What to do? Why, something like this will serve in a pinch: "Far too many of our fellow citizens suffer from not having enough good done to them. Every night in America, thousands of children go to bed without knowing the joy of this goodness. Let us come together as a community to ensure that in the wealthiest nation in the world, even the poor and disadvantaged can be lifted up to enjoy much good done to them by a kind and compassionate country."

In this instance, it makes no difference whether or not the Department of Do-Goodism actually does anyone any good. What's important is that our heroic politician wants to spend more of the public purse on it. If the Department's track record isn't enough to justify its expanded role, then surely some lofty-sounding generalities will work.

Oftentimes this deceptively vague language becomes so watered down that it passes from simple evasion into sheer meaninglessness. Consider this philosophical dissertation on political economy from Bill Clinton: "For five years now we have met the challenge of these changes as Americans have at every turning point -- by renewing the very idea of America: widening the circle of opportunity, deepening the meaning of our freedom, forging a more perfect union."

I'll leave that for future historians to sort out.

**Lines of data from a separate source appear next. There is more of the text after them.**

(* ===== verification/ReserveStore.v ===== *)
(** * The reserve store

    Models [DbReserve] of [crates/swarm/storer/src/db_reserve/store.rs]: put
    with newest-wins arbitration, get, contains, remove, the eviction verbs and
    the per-bin cursors, over the tables of [ReserveTx].  A transaction that
    returns an error changes nothing.  Backend failures are not modelled; the
    one error a healthy backend can produce inside [put], an exhausted bin
    counter, is. *)

From S2P Require Import Prelude.
From S2P Require Import Bytes.
From S2P Require Import Postage.
From S2P Require Import Cursor.
From S2P Require Import ReserveTx.

(** Why a put is refused ([SwarmError::InvalidChunk] with its reason, or the
    database error of the counter). *)
Inductive PutError :=
| StamplessPut (address : ChunkAddress)
| PutUnknownBatch (address : ChunkAddress) (b : BatchId)
| PutNotAdmitted (address : ChunkAddress) (e : AdmissionError)
| BinCounterExhausted (bin : Z).

Inductive PutOutcome := PutAdmitted | PutRestamped | PutRejected.

Inductive GetError :=
| StampUndecodable (address : ChunkAddress)
| BodyUndecodable (address : ChunkAddress).

Section store.
Context {RE : ReserveEnv} {PE : PostageEnv}.

Record CachedChunk := mkCached { cc_any : AnyChunk; cc_stamp : option Stamp }.

Record DbReserve := mkReserve {
  r_db : ReserveDb;
  r_batches : DbBatchStore;
  r_threshold : Z;     (** [AdmissionValidator] *)
  r_count : Z;         (** [Reserve]'s in-memory size *)
  r_capacity : Z;
  r_radius : Z;
  r_epoch : Z;
}.

Definition with_db (db : ReserveDb) (count : Z) (r : DbReserve) : DbReserve :=
  mkReserve db (r_batches r) (r_threshold r) count (r_capacity r) (r_radius r) (r_epoch r).

(** [DbReserve::new] over an existing database: the size is the persisted
    entry count. *)
Definition reserve_open (db : ReserveDb) (batches : DbBatchStore)
    (threshold capacity radius epoch : Z) : DbReserve :=
  mkReserve db batches threshold (Z.of_nat (size (db_entry db))) capacity radius epoch.

Definition set_storage_radius (radius : Z) (r : DbReserve) : DbReserve :=
  mkReserve (r_db r) (r_batches r) (r_threshold r) (r_count r) (r_capacity r) radius (r_epoch r).

Definition storage_radius (r : DbReserve) : Z :=
  if decide (r_radius r <= 31) then r_radius r else 0.

Definition is_responsible_for (r : DbReserve) (address : ChunkAddress) : bool :=
  bool_decide (r_radius r <= po_of address).

(** ** Put *)

(** The rows an admitted stamp writes, the displaced entry already gone. *)
Definition write_entry (address : ChunkAddress) (any : AnyChunk) (stamp : Stamp)
    (incoming : IncomingStamp) (db : ReserveDb) : result PutError ReserveDb :=
  let hash := in_hash incoming in
  let po := po_of address in
  let bin := bin_of address in
  match u64_checked_add (default 0 (db_counter db !! bin)) 1 with
  | None => Err (BinCounterExhausted bin)
  | Some next =>
      Ok (mkDb (bump_or_insert_payload address (any_to_bytes any) (db_payload db))
            (<[mkEntryKey po (in_batch incoming) hash address :=
                 mkEntryValue bin next (stamp_to_bytes stamp)]> (db_entry db))
            (<[mkGroupKey (in_batch incoming) po address hash := tt]> (db_group db))
            (<[mkReplayKey bin next :=
                 mkReplayValue address (in_batch incoming) hash (any_type any)]> (db_replay db))
            (<[bin := next]> (db_counter db))
            (<[incoming_slot incoming := incoming_entry incoming]> (db_slots db)))
  end.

Meanwhile, we know that we are paying taxes that are higher than ever under the regime Clinton, that the president's wife and her coterie of megalomaniacs and misfits attempted in 1993 to make health care decisions for a quarter of a billion people, and that the Chinese communists may now be able to lob atomic bombs at us thanks to Clinton and Gore's insatiable lust for campaign boodle.

Of these fine accomplishments, America's 42nd President proudly says, "We shaped a new kind of government ... that is leaner, more flexible, a catalyst for new ideas -- and most of all, a government that gives the American people the tools they need to make the most of their own lives."

They don't call him the Sage of Arkansas for nothing.

I don't mean to pick exclusively on Bill Clinton; he is far from being the only modern prophet of political profundity. Were I given a wooden nickel for every obfuscation, fabrication, and prevarication put across by politicians of all stripes, I could build a vessel that would give Noah's old dinghy a run for its money. It's simply the nature of the beast.

But perhaps more than any chief executive before him, Clinton has elevated the art of the lie to its most brazen and visible practice yet. Every day he weaves a new tapestry of fantastic yarns and tall tales. He freely draws from each of the three categories of lies, choosing, as necessity dictates, from his bag of angry denials, strategic omissions, and ambiguous jabber.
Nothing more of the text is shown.